CrowdStrike Was a Godsend
I think the CrowdStrike incident of July 18, 2024 was a godsend. We got to experience the warning of a devasting cyber incident and we got an almost instantaneous fix. It was a taste of what could happen. It could have been much worse, and I think that is a leasson we should explore.
In the early hours of July 18, 2024, Windows computers around the world suffered the dreaded Blue Screen of Death. The issue seemed random and was crossing boundaries everywhere. In the first couple of hours, it felt like the “Big One” had arrived.
Many of us in information technology live with the fear that one day, a Zero Day attack will catch us in a way that could disastrously affect life as we know it. (OK, maybe not all of us think this way, but bear with me.) Certainly, if we have any responsibilities for the resilience of our organizations, this fear was magnified on this day.
We dodged the Big One on July 18th 2024.
Fortunately, in this case, the problem stemmed from an unforeseen condition in the way that CrowdStrike (a well-respected information security provider) distributed its content updates. And more fortunately, CrowdStrike owned up to the problem, promptly published a work around and then corrected the root cause so that it won’t happen again.
Personally, I have nothing but respect for CrowdStrike and its leaders. They saved us countless unknowns by their prompt and courageous actions.
But, I’d like to explore this cyber incident from a different angle:
What if the perpetrator of this cyber issue was intent on harm? How would we have dealt with it?
How long before we found the cause? The real cause?
How much noise and panic would we have had to deal with?
Might too much elapsed time have exposed us to further attacks?
How long after we knew the cause, would we have a work-around or recovery approach, for everyone to implement?
Who would the coordinator of the resolution have been?
I could go on with the hypothetical questions, but let’s stop there for now.
(Separately, we need to recognize that the CrowdStrike incident highlights a different attack vector for bad actors – another avenue for zero day attacks: Taint software updates, such that the distributed content will cause the update to blue-screen.)
For now, let’s explore the likely responses to some of those questions above:
What if the perpetrator of this cyber issue was intent on harm?

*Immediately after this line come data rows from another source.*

(* ===== verification/SessionProps.v ===== *)
(** Sessions over time: every operation keeps the list of requests in order, and
    every request is answered or reported as timed out. *)
From Stdlib Require Import ZArith Lia.
From S2P Require Import Prelude Oid Asn1Defs SnmpDefs Asn1Parse Asn1Build Asn1RBuild SnmpVar Pdu Message Ber Codec.
From S2P Require Import PduSpec MessageProps Timeval Session SessionQueue.

(** * How long a request may stay *)

(** The number of time-outs a request has left, the last one included. *)
Definition cost (R : Z) (r : request) : nat := S (Z.to_nat (R - rp_retries r)).
#[global] Arguments cost : simpl never.

(** The number left to the requests up to that at [a]: as the loop stops when a
    request cannot be sent, the requests before it may have to go first. *)
Fixpoint budget (R : Z) (a : nat) (l : list node) : nat :=
  match l with
  | [] => 0
  | x :: l => (cost R x.2 + if bool_decide (x.1 = a) then 0 else budget R a l)%nat
  end.

(** The counter of retries starts at 0 and never passes [R + 1]. *)
Definition count_ok (R : Z) (r : request) : Prop := 0 <= rp_retries r <= Z.max 0 (R + 1).

Definition counts_ok (R : Z) (l : list node) : Prop := Forall (fun n => count_ok R n.2) l.

Lemma same_request_refl r : same_request r r.
Proof. done. Qed.

Lemma same_request_trans r1 r2 r3 : same_request r1 r2 -> same_request r2 r3 -> same_request r1 r3.
Proof. intros (H1 & H2 & H3 & H4) (H5 & H6 & H7 & H8). split_and!; congruence. Qed.

Lemma again_spec can R r r' :
  R < 2 ^ 31 - 1 -> count_ok R r -> rp_retries r <= R -> again can r r' ->
  same_request r r' /\ count_ok R r' /\ (cost R r' <= cost R r)%nat /\
  (can = true -> rp_retries r < R -> (cost R r' < cost R r)%nat).
Proof.
  unfold again, cost, count_ok. intros HR Hc Hle Ha. destruct can; [|subst; split_and!; done || lia].
  destruct Ha as [Hs Hr]. rewrite Hr. rewrite s32_small by lia. split_and!; [done|lia..].
Qed.

(** [a] has been kept, with a budget that is not larger (smaller if [strict]). *)
Definition kept (R : Z) (a : nat) (r : request) (l l' : list node) (strict : Prop) : Prop :=
  exists r', (a, r') ∈ l' /\ same_request r r' /\ (budget R a l' <= budget R a l)%nat /\
    (strict -> (budget R a l' < budget R a l)%nat).

Section lists.
Context (R : Z) (HR : R < 2 ^ 31 - 1).

Lemma kept_cons a r x x' l l' strict :
  x.1 <> a -> x'.1 = x.1 -> (cost R x'.2 <= cost R x.2)%nat -> kept R a r l l' strict -> kept R a r (x :: l) (x' :: l') strict.
Proof.
  intros Hx Hx' Hc (r' & Hin & Hs & Hb & Hst). exists r'. cbn. rewrite Hx'. rewrite bool_decide_eq_false_2 by done.
  split_and!; [by right|done|lia|intros H; specialize (Hst H); lia].
Qed.

Lemma kept_here a r r' l l' (strict : Prop) :
  same_request r r' -> (cost R r' <= cost R r)%nat -> (strict -> (cost R r' < cost R r)%nat) ->
  kept R a r ((a, r) :: l) ((a, r') :: l') strict.
Proof.
  intros Hs Hc Hst. exists r'. cbn. rewrite bool_decide_eq_true_2 by done.
  split_and!; [by left|done|lia|intros H; specialize (Hst H); lia].
Qed.

Lemma kept_head a r l l' (strict : Prop) : ~ strict -> kept R a r ((a, r) :: l) ((a, r) :: l') strict.
Proof. intros Hst. apply kept_here; [done|lia|tauto]. Qed.

Lemma kept_skip a r x l l' strict : x.1 <> a -> kept R a r l l' strict -> kept R a r (x :: l) (x :: l') strict.
Proof. intros Hx Hk. by apply kept_cons; [..|lia|]. Qed.

Lemma kept_drop a r x l l' strict : x.1 <> a -> kept R a r l l' strict -> kept R a r (x :: l) l' strict.
Proof.
  intros Hx (r' & Hin & Hs & Hb & Hst). exists r'. cbn. rewrite bool_decide_eq_false_2 by done.
  split_and!; [done..|lia|intros H; specialize (Hst H); lia].
Qed.

Lemma kept_same a r l (strict : Prop) : (a, r) ∈ l -> ~ strict -> kept R a r l l strict.
Proof. intros Hin Hst. by exists r. Qed.

Lemma budget_snoc a l x : a ∈ addresses l -> budget R a (l ++ [x]) = budget R a l.
Proof.
  induction l as [|y l IH]; [by intros H%elem_of_nil|]. intros H. cbn. destruct (decide (y.1 = a)) as [Hy|Hy].
  - by rewrite bool_decide_eq_true_2.
  - rewrite bool_decide_eq_false_2, IH; [done| |done]. cbn in H. apply elem_of_cons in H as [H|H]; [by subst|done].
Qed.

Lemma elem_address a r l : (a, r) ∈ l -> a ∈ addresses l.
Proof. intros H. apply list_elem_of_fmap. by exists (a, r). Qed.

(** ** Time-outs *)

Lemma timed_addresses now cb can l l' cs : timed now R cb can l l' cs -> addresses l' ⊆ addresses l.
Proof.
  induction 1; cbn; [done|..]; try done; try (by apply list_subseteq_skip). by apply list_subseteq_cons.
Qed.

Lemma timed_counts now cb can l l' cs : timed now R cb can l l' cs -> counts_ok R l -> counts_ok R l'.
Proof.
  unfold counts_ok. induction 1 as [|a r l l' cs He Ht IH|a r l l' cs He Hr Ht IH|a r r' l l' cs He Hr Ha Ht IH|a r r' l He Hr Hc Ha];
    intros Hok; try done; apply list.Forall_cons in Hok as [Hr0 Hok]; try apply list.Forall_cons.
  - split; auto.
  - auto.
  - split; [|auto]. by apply (again_spec can R r r' HR Hr0); [lia|].
  - split; [|auto]. by apply (again_spec true R r r' HR Hr0); [lia|].
Qed.

Lemma timed_kept now cb can l l' cs a r :
  timed now R cb can l l' cs -> counts_ok R l -> NoDup (addresses l) -> (a, r) ∈ l ->
  kept R a r l l' (can = true /\ expired now r = true) \/
  R <= rp_retries r /\ (a ∉ addresses l') /\ told cb NETSNMP_CALLBACK_OP_TIMED_OUT (rp_pdu r) r ⊆ cs.
Proof.
  unfold counts_ok.
  induction 1 as [|b s l l' cs He Ht IH|b s l l' cs He Hr Ht IH|b s s' l l' cs He Hr Ha Ht IH|b s s' l He Hr Hc Ha];
    intros Hok Hnd Hin; [by apply elem_of_nil in Hin|..];
    apply list.Forall_cons in Hok as [Hs Hok]; cbn in Hnd; apply list.NoDup_cons in Hnd as [Hb Hnd];
    apply elem_of_cons in Hin as [[= -> ->]|Hin].
  all: try assert (Hba : b <> a) by (intros ->; by apply Hb, (elem_address _ r)).
  - left. apply kept_head. intros [_ H]. congruence.
  - destruct (IH Hok Hnd Hin) as [Hk|(? & ? & ?)]; [left|right; split_and!; [done|by apply not_elem_of_cons|done]]. by apply kept_skip.
  - right. split_and!; [done| |by apply list_subseteq_app_l]. apply timed_addresses in Ht. auto.
  - destruct (IH Hok Hnd Hin) as [Hk|(? & ? & ?)]; [left; by apply kept_drop|right].
    split_and!; [done..|by apply list_subseteq_app_r].
  - left. destruct (again_spec can R s s' HR Hs) as (H1 & _ & H2 & H3); [lia|done|]. apply kept_here; [done..|]. intros [Hc _]. by apply H3.
  - destruct (again_spec can R s s' HR Hs) as (_ & _ & H2 & _); [lia|done|].
    destruct (IH Hok Hnd Hin) as [Hk|(? & ? & ?)]; [left|right; split_and!; [done|by apply not_elem_of_cons|done]]. by apply kept_cons.
  - left. destruct (again_spec true R s s' HR Hs) as (H1 & _ & H2 & H3); [lia|done|]. apply kept_here; [done..|]. intros _. by apply H3.
  - left. destruct (again_spec true R s s' HR Hs) as (_ & _ & H2 & H3); [lia|done|].
    exists r. cbn. rewrite bool_decide_eq_false_2 by done. specialize (H3 eq_refl Hr).
    split_and!; [by right|done|lia|lia].
Qed.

You can be sure that if this was the case, the perpetrator would have hidden their tracks, or at least laid down some false indicators with the intent of delaying a resolution.
How long before we found the cause?
The CrowdStrike incident was the result of a problem embedded in content – not a change to code or system configuration. It occured through a normal operational procedure (the distribution of updated content).
We learned that was the case within the first couple of hours of the incident’s appearance. Additionally, we were instructed on how to avoid further issues and were able to start fixing impacted systems almost immediately.
A nefarious actor will not be so genteel. This would have the dual effect of impacting more systems and people, and prolonging recovery. One could imagine this snowballing very quickly – potentially grinding
major functions, businesses and possibly critical infrastructure to a halt. We dodged the cascading effect because of the prompt response from CrowdStrike.
It’s safe to assume that a bad actor (depending on their motive) would let the bad times roll.
How much noise and panic would we have had to deal with?
Let’s not get complacent because we survived the CrowdStrike issue. The longer it would have taken for us to find a way to stop the pain, the more noise, confusion and possibly outright panic we would have had to endure. And (again depending on the motive) it is not unlikely that a malevolent hacker might have added further noise and misinformation/disinformation to fan the flames to suit their purpose. It is conceivable that the noise, disinformation, and political realities might have added days to the availability of the solution.
Who would the coordinator of the resolution have been?
The impact of the CrowdStrike issue was global. Without somebody stepping up and definitively owning the problem and the solution, it would have been challenging to identify the culprit and the fix. It would also have taken countless hours or days to get a coordinated resolution approach in place.
The natural assumption might have been that problem was in the operating system, but there is no guessing how that might have gone – given that nothing had changed in the OS to instigate this incident.
One of the reasons that I mentioned that CrowdStrike’s leadership showed some bravery, is because it could have been very easy to hide behind a cadre of lawyers. And it is not inconceivable that some organizations might do just that, particularly if there is so much uncertainty in the air. If the incident was perpetrated by a bad actor, we could wind up fighting amongst ourselves instead of finding a productive solution.
Several governments have cyber defense functions that would likely have been engaged, but our ability to form a collective solution is not yet well enough developed. During a real cyber-attack, we would likely waste a lot of time and political capital before we would have a cohesive response to a problem that could continue to grow.
Millions of systems were impacted by the CrowdStrike issue on July 19th 2024, and fixing the impacted systems went on for many days after that. But we were able to contain the issue quickly and after the first few hours, there was no uncertainty about its cause.
I think the CrowdStrike incident was a godsend.
Let this cyber incident serve a cause.
Get your organizations started on planning to survive the bad version of this scenario. This would mean that the organization can continue to support its most critical functions despite the loss of systems that are vital to their delivery.